'It’s a symbol of showing pride in their identity'

Ahead of ghetto uprising anniversary, Polish and Israeli flags again fly over Warsaw

Holocaust commemoration group places the banners atop a roof as an homage to a famous act of defiance during the revolt 80 years ago

Cnaan Lidor is The Times of Israel's Jewish World reporter

Jonny Daniels stands beside the Israeli and Polish flags atop a residential building overlooking what used to be the Warsaw Ghetto in Warsaw, Poland on March 19. (From the Depths)
Jonny Daniels stands beside the Israeli and Polish flags atop a residential building overlooking what used to be the Warsaw Ghetto in Warsaw, Poland on March 19. (From the Depths)

Ahead of the 80th anniversary of the Warsaw Ghetto Uprising, a Holocaust commemoration group is flying the Israeli and Polish flags atop a building overlooking the former open-air Nazi prison for Jews.

The gesture Sunday by the From the Depths association honors the actions of fighters in that revolt, the largest act of resistance by Jews during the genocide, who flew a Zionist flag and the Polish one for days under Nazi fire, said Jonny Daniels, the founder of From the Depths. “It’s a message of Jewish resistance, a symbol of pride in their identity. It’s our duty to carry that on for future generations,” he added.

Daniels placed the flags on the roof of a residential building near Mila St. 18, on the border of the former ghetto. The homage was done in partnership with the Axel Springer publishing giant in Germany and Poland’s Onet news site.

Pawel Frenkel, the head of one of the two main groups that led the nine-day rebellion, flew the Polish and a Zionist flag, whose exact design has not been documented, shortly after the start of the April 19 revolt. It ended with the death of almost all resistance fighters involved and the murder of thousands of Jews who were still living in the ghetto when the uprising broke out.

The flags that Frenkel flew were visible outside the ghetto as he put them on the roof of a relatively tall building on Muranowska Street. A few days into the fighting, the German troops shelling the ghetto hit the roof and blew up the display.

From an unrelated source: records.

(** how [main] ends: an early [return code], or the bytes written to the
    image file followed by [return 0] *)
Inductive outcome :=
| Rejected (why : reject) (code : Z)
| Created (img : list Z).

Definition exit_code (o : outcome) : Z :=
  match o with Rejected _ code => code | Created _ => 0 end.

Definition image_of (o : outcome) : list Z :=
  match o with Rejected _ _ => [] | Created img => img end.

(** the parameter check of main (lines 150-154) *)
Definition params_ok (image : option (list Z)) (size_kib inode_count : Z)
  : bool :=
  negb (match image with None => true | Some _ => false end
        || (size_kib <? 180) || (4096 <? size_kib)
        || negb (Z.rem size_kib 4 =? 0)
        || (inode_count <? 128) || (512 <? inode_count)).

(** the layout computation of main (lines 156-166) *)
Definition layout (size_kib inode_count : Z) : reject * Z + layout_t :=
  let total_blocks := u64 (u64 size_kib * 1024) / BS in
  if total_blocks <? 1 + 1 + 1 + 1 then inl (ImageTooSmall, 2) else
  let inode_table_blocks :=
    u64 (Z.quot (inode_count * INODE_SIZE + (BS - 1)) BS) in
  let inode_bitmap_start := 1 in
  let data_bitmap_start := 2 in
  let inode_table_start := 3 in
  let data_region_start := u64 (inode_table_start + inode_table_blocks) in
  if total_blocks <=? data_region_start then inl (InvalidLayout, 2) else
  let data_region_blocks := u64 (total_blocks - data_region_start) in
  inr (mk_layout total_blocks inode_bitmap_start data_bitmap_start
         inode_table_start inode_table_blocks data_region_start
         data_region_blocks).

But by then it had already “sparked the imagination and the enthusiasm of the local population; this was the ultimate affront to the Germans,” said Daniels.

His group’s homage is among the first of several events, some sponsored by the Polish government, commemorating the uprising.

In 2013, the Israel Philatelic Service issued on the uprising’s anniversary a stamp reminiscent of From the Depth’s homage: It featured a portrait of Frenkel emblazoned with the Polish and Israeli flags.

In recent years, Poland and Israel – and Polish and Jewish groups by extension – have been engaged in an acrimonious debate about the Holocaust in Poland. The fight, which began with the Polish parliament’s 2018 passing of an amendment that outlaws blaming the Polish nation for Nazi crimes, sparked an argument about the level of victimhood and complicity of Poles in the genocide.